(* ===== verification/Safety.v ===== *)
(** * The pre-protocol safety scanner ([internal/safety/hurl.go])

    The scanner keeps the HURL tests registered per target and runs them before a
    target is probed: a file is run by the [Hurl] executor, an endpoint is called
    over HTTP. What the outside world answers is a [SafetyHost]. *)

From Stdlib Require Import ZArith Lia Ascii.
From stdpp Require Import base tactics strings gmap.
From stdpp Require Import list.
From S2P Require Import Prelude Bytes Net Url Targets Hurl.

Open Scope Z_scope.

Definition Stage : string := "pre_protocol_hurl".

Record SafetyResult := mkSafetyResult {
  sf_TargetID : string;
  sf_TestName : string;
  sf_Outcome : Outcome;
  sf_FailureClass : FailureClass;
  sf_StatusCode : Z;
  sf_Message : string;
  sf_Duration : Duration;
  sf_StartedAt : Time;
  sf_FinishedAt : Time;
}.

Record SafetyReport := mkSafetyReport {
  sr_TargetID : string;
  sr_StartedAt : Time;
  sr_FinishedAt : Time;
  sr_Passed : Z;
  sr_Failed : Z;
  sr_Skipped : Z;
  sr_HasBlocking : bool;
  sr_Results : list SafetyResult;
  sr_AnyTestsSeen : bool;
}.

(** A response's status code, or the text of the error of [http.Client.Do]. *)
Inductive http_answer := Answered (status : Z) | CallFailed (err : string).

(** The world as the [i]-th test of a scan finds it: whether the context is done
    before the test, the host of the command runner ([None] when the scanner has
    no runner) and the HTTP client. *)
Record SafetyHost := mkSafetyHost {
  sh_done : nat → bool;
  sh_runner : option (nat → Host);
  sh_http : nat → string → string → HURLTest → http_answer;  (* method, endpoint *)
}.

Record Scanner := mkScanner {
  registered : gmap string (list HURLTest);
  hurlBin : string;
}.

Definition NewScanner : Scanner := mkScanner ∅ "hurl".
Definition WithHURLBinary (bin : string) (s : Scanner) : Scanner :=
  if blank bin then s else {| s with hurlBin := TrimSpace bin |}.

(** ** Registration *)

Definition validateHURLTest (i : nat) (ht : HURLTest) : option target_error :=
  let hasFile := negb (blank (ht_File ht)) in
  let hasEndpoint := negb (blank (ht_Endpoint ht)) in
  let m := ToUpper (TrimSpace (ht_Method ht)) in
  guard_err (blank (ht_Name ht)) (ErrTestName i)
  <||> guard_err (negb hasFile && negb hasEndpoint) (ErrTestSource i)
  <||> guard_err (hasFile && hasEndpoint) (ErrTestBoth i)
  <||> guard_err (negb (m =s "") && negb (mem m http_methods)) (ErrTestMethod i).

Definition validateHURLTests (tests : list HURLTest) : option target_error :=
  first_error validateHURLTest 0 tests.

Definition Register (targetID : string) (tests : list HURLTest) : M Scanner (option target_error) :=
  if blank targetID then mret (Some ErrID)
  else
    match validateHURLTests tests with
    | Some e => mret (Some e)
    | None =>
        _ ← modify (λ s, {| s with registered := <[targetID := tests]> (registered s) |});
        mret None
    end.

Definition RegisterTarget (t : Target) : M Scanner (option target_error) :=
  Register (tgt_ID t) (HURLTests (tgt_Check t)).

Definition Unregister (targetID : string) : M Scanner unit :=
  modify (λ s, {| s with registered := delete targetID (registered s) |}).

Definition getTests (s : Scanner) (targetID : string) : list HURLTest :=
  default [] (registered s !! targetID).

Definition HasRegistered (s : Scanner) (targetID : string) : bool :=
  negb (bool_decide (getTests s targetID = [])).

(** ** Execution *)

Definition classifyHTTPError (err : string) : FailureClass :=
  let msg := ToLower err in
  if Contains msg "timeout" then FailureTimeout
  else if contains_any msg ["tls"; "x509"] then FailureTLS
  else if contains_any msg ["connection refused"; "no such host"; "dial tcp"] then FailureNetwork
  else FailureUnknown.

(** The test of [http.NewRequest] on a method name. *)
Definition valid_method (m : string) : bool :=
  negb (m =s "") && all_bytes (λ c, is_letter c || is_dec c || one_of "!#$%&'*+-.^_`|~" c) m.

Section Scan.
Context (host : SafetyHost).

Definition mk (t : Target) (ht : HURLTest) (o : Outcome) (c : FailureClass) (status : Z) (msg : string)
  : SafetyResult :=
  mkSafetyResult (tgt_ID t) (ht_Name ht) o c status msg 0 zeroTime zeroTime.

Definition endpoint_vars (t : Target) : gmap string string :=
  if blank (tgt_Endpoint t) then ∅ else {["ENDPOINT" := TrimSpace (tgt_Endpoint t)]}.

(** The executor's report is read as the code reads it: its first result. *)
Definition runHURLFile (i : nat) (t : Target) (ht : HURLTest) : M Scanner SafetyResult :=
  match sh_runner host with
  | None => mret (mk t ht OutcomeSkip FailureConfig 0 "no command runner configured for hurl file test")
  | Some runner =>
      s ← get;
      report ← Executor_Run (runner i) (WithBinary (hurlBin s) default_binary) (tgt_ID t)
        [mkTest (ht_Name ht) (ht_File ht) (ht_Endpoint ht) ""] (endpoint_vars t);
      match Results report with
      | [] => mret (mk t ht OutcomeFail FailureConfig 0 "hurl file test could not be run")
      | r :: _ => mret (mk t ht (res_Outcome r) (res_FailureClass r) 0 (res_Message r))
      end
  end.

Definition runEndpointHTTP (i : nat) (t : Target) (ht : HURLTest) : SafetyResult :=
  let endpoint := if blank (ht_Endpoint ht) then TrimSpace (tgt_Endpoint t) else TrimSpace (ht_Endpoint ht) in
  if endpoint =s "" then
    mk t ht OutcomeFail FailureConfig 0 "no endpoint available for endpoint-based hurl test"
  else
    let method := if blank (ht_Method ht) then "GET" else ToUpper (TrimSpace (ht_Method ht)) in
    if negb (valid_method method) || bool_decide (Parse endpoint = None) then
      mk t ht OutcomeFail FailureConfig 0 "invalid endpoint request"
    else
      match sh_http host i method endpoint ht with
      | CallFailed err =>
          mk t ht OutcomeFail (classifyHTTPError err) 0 ("endpoint safety check failed: " +:+ err)
      | Answered status =>
          if (status <? 200) || (status >=? 400) then
            mk t ht OutcomeFail FailureProtocol status
              ("endpoint safety check returned status " +:+ Itoa status)
          else mk t ht OutcomePass FailureNone status "endpoint safety check passed"
      end.

Definition runSingle (i : nat) (t : Target) (ht : HURLTest) : M Scanner SafetyResult :=
  start ← clock;
  res ← (if blank (ht_File ht) then mret (runEndpointHTTP i t ht) else runHURLFile i t ht);
  now ← clock;
  mret {| res with sf_StartedAt := start; sf_FinishedAt := now; sf_Duration := TimeSub now start |}.

Definition add_result (rep : SafetyReport) (r : SafetyResult) : SafetyReport :=
  let rep := {| rep with sr_Results := sr_Results rep ++ [r] |} in
  match sf_Outcome r with
  | OutcomePass => {| rep with sr_Passed := sr_Passed rep + 1 |}
  | OutcomeFail => {| rep with sr_Failed := sr_Failed rep + 1; sr_HasBlocking := true |}
  | OutcomeSkip => {| rep with sr_Skipped := sr_Skipped rep + 1 |}
  end.

Fixpoint scan_tests (i : nat) (t : Target) (tests : list HURLTest) (rep : SafetyReport)
  : M Scanner SafetyReport :=
  match tests with
  | [] => mret rep
  | ht :: rest =>
      if sh_done host i then
        started ← clock;
        finished ← clock;
        let r := mkSafetyResult (tgt_ID t) (ht_Name ht) OutcomeSkip FailureUnknown 0
          "context canceled before test execution" 0 started finished in
        scan_tests (i + 1)%nat t rest (add_result rep r)
      else
        r ← runSingle i t ht;
        scan_tests (i + 1)%nat t rest (add_result rep r)
  end.

Definition RunTarget (t : Target) : M Scanner SafetyReport :=
  start ← clock;
  s ← get;
  let report := mkSafetyReport (tgt_ID t) start zeroTime 0 0 0 false [] false in
  match getTests s (tgt_ID t) with
  | [] => now ← clock; mret {| report with sr_FinishedAt := now |}
  | tests =>
      report ← scan_tests 0 t tests {| report with sr_AnyTestsSeen := true |};
      now ← clock;
      mret {| report with sr_FinishedAt := now |}
  end.
End Scan.

(** ** Properties *)

(** A validated target's tests pass the scanner's own, weaker, validation. *)
Lemma validateHURLTests_weaker tests :
  first_error validate_test 0 tests = None → validateHURLTests tests = None.
Proof.
  unfold validateHURLTests. rewrite !first_error_None. intros H j x Hx.
  specialize (H j x Hx). unfold validate_test in H. unfold validateHURLTest.
  rewrite !orelse_None in H. rewrite !orelse_None. tauto.
Qed.

(** How the [i]-th test of a scan ends. *)
Definition scan_outcome (host : SafetyHost) (bin : string) (i : nat) (t : Target) (ht : HURLTest) : Outcome :=
  if sh_done host i then OutcomeSkip
  else if blank (ht_File ht) then sf_Outcome (runEndpointHTTP host i t ht)
  else
    match sh_runner host with
    | None => OutcomeSkip
    | Some runner => outcome_of (runner i) (WithBinary bin default_binary) (endpoint_vars t) 0
                       (mkTest (ht_Name ht) (ht_File ht) (ht_Endpoint ht) "")
    end.

Lemma wp_runSingle host i t ht env tick s Q :
  sh_done host i = false →
  (∀ r tick', sf_Outcome r = scan_outcome host (hurlBin s) i t ht → sf_TestName r = ht_Name ht →
     Q r tick' s) →
  wp (runSingle host i t ht) env tick s Q.
Proof.
  intros Hd HQ. unfold runSingle. wp_go. unfold scan_outcome in HQ. rewrite Hd in HQ.
  destruct (blank (ht_File ht)); wp_go.
  - apply HQ; [done|]. unfold runEndpointHTTP. repeat case_match; done.
  - unfold runHURLFile. destruct (sh_runner host) as [runner|]; wp_go; [|by apply HQ].
    apply wp_Executor_Run. intros rep t' _ _ Hm.
    destruct (Results rep) as [|r rs]; [done|]. cbn in Hm. injection Hm as Hn Ho _. wp_go.
    by apply HQ.
Qed.

Lemma add_result_Results rep r :
  sr_Results (add_result rep r) = sr_Results rep ++ [r] ∧
  sr_HasBlocking (add_result rep r) = sr_HasBlocking rep || bool_decide (sf_Outcome r = OutcomeFail) ∧
  sr_AnyTestsSeen (add_result rep r) = sr_AnyTestsSeen rep ∧
  sr_Passed (add_result rep r) + sr_Failed (add_result rep r) + sr_Skipped (add_result rep r) =
    sr_Passed rep + sr_Failed rep + sr_Skipped rep + 1.
Proof.
  unfold add_result. destruct (sf_Outcome r); cbn; (split_and!; [done| |done|lia]); by destruct (sr_HasBlocking rep).
Qed.

Lemma wp_scan_tests host i t tests rep env tick s Q :
  (∀ rep' rs tick', sr_Results rep' = sr_Results rep ++ rs →
     map (λ r, (sf_TestName r, sf_Outcome r)) rs =
       imap (λ j ht, (ht_Name ht, scan_outcome host (hurlBin s) (i + j)%nat t ht)) tests →
     sr_HasBlocking rep' = sr_HasBlocking rep || existsb (λ r, bool_decide (sf_Outcome r = OutcomeFail)) rs →
     sr_AnyTestsSeen rep' = sr_AnyTestsSeen rep →
     sr_Passed rep' + sr_Failed rep' + sr_Skipped rep' =
       sr_Passed rep + sr_Failed rep + sr_Skipped rep + Z.of_nat (length tests) →
     Q rep' tick' s) →
  wp (scan_tests host i t tests rep) env tick s Q.
Proof.
  revert i rep tick. induction tests as [|ht rest IH]; intros i rep tick HQ.
  { cbn [scan_tests]. wp_go. apply (HQ rep []); cbn; [by rewrite app_nil_r|done|by rewrite orb_false_r|done|lia]. }
  assert (∀ r tick', sf_Outcome r = scan_outcome host (hurlBin s) i t ht → sf_TestName r = ht_Name ht →
    wp (scan_tests host (i + 1)%nat t rest (add_result rep r)) env tick' s Q) as Hrest.
  { intros r tick' Ho Hn. destruct (add_result_Results rep r) as (Hr & Hb & Ha & Hc).
    apply IH. intros rep' rs t2 Hrs Hmap Hb' Ha' Hc'.
    apply (HQ rep' (r :: rs)); [by rewrite Hrs, Hr, <- app_assoc| | |congruence|].
    - cbn. rewrite Ho, Hn, Nat.add_0_r, Hmap. f_equal. apply imap_ext. intros j x _. cbn.
      do 2 f_equal. lia.
    - rewrite Hb', Hb. cbn [existsb]. by rewrite orb_assoc.
    - cbn [length]. lia. }
  cbn [scan_tests]. destruct (sh_done host i) eqn:Hd; wp_go.
  - apply Hrest; [|done]. unfold scan_outcome. by rewrite Hd.
  - apply wp_runSingle; [done|]. intros r tick' Ho Hn. by apply Hrest.
Qed.

(** A scan blocks exactly on a failed test. The report holds one result for
    each registered test, in order, the three counts add up to their number, and
    it blocks exactly when some test failed: a test that was not attempted,
    because the context was done or no runner is configured, never blocks. *)
Theorem RunTarget_spec (host : SafetyHost) (t : Target) (env : Env) (tick : nat) (s : Scanner) :
  let rep := result (RunTarget host t) env tick s in
  let tests := getTests s (tgt_ID t) in
  map sf_TestName (sr_Results rep) = map ht_Name tests ∧
  sr_Passed rep + sr_Failed rep + sr_Skipped rep = Z.of_nat (length tests) ∧
  sr_AnyTestsSeen rep = HasRegistered s (tgt_ID t) ∧
  (sr_HasBlocking rep = true ↔ ∃ i ht, tests !! i = Some ht ∧
     scan_outcome host (hurlBin s) i t ht = OutcomeFail) ∧
  state (RunTarget host t) env tick s = s.
Proof.
  cbv zeta.
  enough (wp (RunTarget host t) env tick s (λ rep _ s',
    map (λ r, (sf_TestName r, sf_Outcome r)) (sr_Results rep) =
      imap (λ j ht, (ht_Name ht, scan_outcome host (hurlBin s) j t ht)) (getTests s (tgt_ID t)) ∧
    sr_HasBlocking rep = existsb (λ r, bool_decide (sf_Outcome r = OutcomeFail)) (sr_Results rep) ∧
    sr_AnyTestsSeen rep = HasRegistered s (tgt_ID t) ∧
    sr_Passed rep + sr_Failed rep + sr_Skipped rep = Z.of_nat (length (getTests s (tgt_ID t))) ∧
    s' = s)) as H.
  { rewrite wp_run in H. destruct H as (Hm & Hb & Ha & Hc & Hs). split_and!; try done.
    - apply (f_equal (map fst)) in Hm. rewrite map_map in Hm. etransitivity; [exact Hm|].
      apply list_eq. intros i. rewrite list_lookup_fmap, list_lookup_imap, list_lookup_fmap.
      by destruct (_ !! i).
    - rewrite Hb. rewrite existsb_exists. setoid_rewrite bool_decide_eq_true. split.
      + intros (r & Hr & Ho). apply list_elem_of_In, list_elem_of_lookup in Hr as (i & Hi).
        apply (f_equal (.!! i)) in Hm. rewrite list_lookup_fmap, Hi, list_lookup_imap in Hm.
        destruct (getTests s (tgt_ID t) !! i) as [ht|] eqn:Ht; [|done]. exists i, ht.
        cbn in Hm. split; [done|congruence].
      + intros (i & ht & Hi & Ho). apply (f_equal (.!! i)) in Hm.
        rewrite list_lookup_fmap, list_lookup_imap, Hi in Hm.
        destruct (sr_Results _ !! i) as [r|] eqn:Hr; [|done]. exists r. cbn in Hm.
        split; [apply list_elem_of_In; by eapply list_elem_of_lookup_2|congruence]. }
  unfold RunTarget. wp_go. unfold HasRegistered.
  destruct (getTests s (tgt_ID t)) as [|ht rest] eqn:Ht; wp_go; [done|].
  apply wp_scan_tests. intros rep rs t1 Hrs Hm Hb Ha Hc. wp_go. cbn in Hrs, Hb, Ha, Hc |- *.
  rewrite Hrs, Ha. split_and!; done.
Qed.
(** What is written as a frame is read back as one. A body on one line that is
    not blank, holds no carriage return and does not look like the other
    protocol's header is returned whole, with the stream after it untouched; in
    front of it, blank lines make no difference. *)
Theorem frame_roundtrip (body rest : string) :
  has_byte newline body = false → has_byte carriage_return body = false → blank body = false →
  hasContentLengthPrefix body = false → slen body < maxRPCFrameBytes →
  readRPCFrame (writeRPCFrame body +:+ rest) = inl (body, rest) ∧
  readRPCFrame (String newline "" +:+ writeRPCFrame body +:+ rest) = inl (body, rest).
Proof.
  intros Hn Hr Hb Hc Hl.
  assert (readRPCFrame (writeRPCFrame body +:+ rest) = inl (body, rest)) as H.
  { rewrite readRPCFrame_unfold. unfold writeRPCFrame. rewrite sapp_assoc.
    change (String newline "" +:+ rest) with (String newline rest).
    rewrite (proj1 (readBoundedLine_spec _)) by done. rewrite Z.gtb_ltb, (proj2 (Z.ltb_ge _ _)) by lia.
    cbv zeta. rewrite trim_newlines_line by done. by rewrite Hb, Hc. }
  split; [done|]. rewrite readRPCFrame_unfold.
  change (String newline "" +:+ writeRPCFrame body +:+ rest)
    with ("" +:+ String newline (writeRPCFrame body +:+ rest)).
  by rewrite (proj1 (readBoundedLine_spec _)).
Qed.

Lemma frame_roundtrip_witness :
  let body := "{}" in
  blank body = false ∧ readRPCFrame (writeRPCFrame body +:+ "x") = inl (body, "x").
Proof. split; [reflexivity|]. apply (frame_roundtrip "{}" "x"); reflexivity. Defined.

(** ** Responses *)

Section ResponseProperties.
Context (decode : string → option rpcResponse) (ctx_done : nat → bool) (id : Z).

(** From turn [i] with [s] left, the loop comes to turn [j] with [s'] left, past
    frames that do not decode or answer another request. *)
Inductive skips : nat → string → nat → string → Prop :=
  | skips_refl i s : skips i s i s
  | skips_frame i s payload rest j s' :
      ctx_done i = false → readRPCFrame s = inl (payload, rest) →
      (∀ resp, decode payload = Some resp → rpc_ID resp ≠ Some id) →
      skips (S i) rest j s' → skips i s j s'.

Definition response_spec (i : nat) (s : string) (r : (rpcResponse * string) + read_error) : Prop :=
  ∃ j s', skips i s j s' ∧
  match r with
  | inl (resp, rest) => ctx_done j = false ∧ rpc_ID resp = Some id ∧
      ∃ payload, readRPCFrame s' = inl (payload, rest) ∧ decode payload = Some resp
  | inr e => if ctx_done j then e = ContextDone else readRPCFrame s' = inr e
  end.

Lemma response_spec_skip i s payload rest r :
  ctx_done i = false → readRPCFrame s = inl (payload, rest) →
  (∀ resp, decode payload = Some resp → rpc_ID resp ≠ Some id) →
  response_spec (S i) rest r → response_spec i s r.
Proof. intros Hd Hf Hi (j & s' & Hs & Hr). exists j, s'. split; [by econstructor|done]. Qed.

*PROBLEM*
From the first line of the records to the line containing "(** The world", inclusive, transcribe everything exactly and leave out the rest.

*RESPONSE AREA*
(* ===== verification/Safety.v ===== *)
(** * The pre-protocol safety scanner ([internal/safety/hurl.go])

    The scanner keeps the HURL tests registered per target and runs them before a
    target is probed: a file is run by the [Hurl] executor, an endpoint is called
    over HTTP. What the outside world answers is a [SafetyHost]. *)

From Stdlib Require Import ZArith Lia Ascii.
From stdpp Require Import base tactics strings gmap.
From stdpp Require Import list.
From S2P Require Import Prelude Bytes Net Url Targets Hurl.

Open Scope Z_scope.

Definition Stage : string := "pre_protocol_hurl".

Record SafetyResult := mkSafetyResult {
  sf_TargetID : string;
  sf_TestName : string;
  sf_Outcome : Outcome;
  sf_FailureClass : FailureClass;
  sf_StatusCode : Z;
  sf_Message : string;
  sf_Duration : Duration;
  sf_StartedAt : Time;
  sf_FinishedAt : Time;
}.

Record SafetyReport := mkSafetyReport {
  sr_TargetID : string;
  sr_StartedAt : Time;
  sr_FinishedAt : Time;
  sr_Passed : Z;
  sr_Failed : Z;
  sr_Skipped : Z;
  sr_HasBlocking : bool;
  sr_Results : list SafetyResult;
  sr_AnyTestsSeen : bool;
}.

(** A response's status code, or the text of the error of [http.Client.Do]. *)
Inductive http_answer := Answered (status : Z) | CallFailed (err : string).

(** The world as the [i]-th test of a scan finds it: whether the context is done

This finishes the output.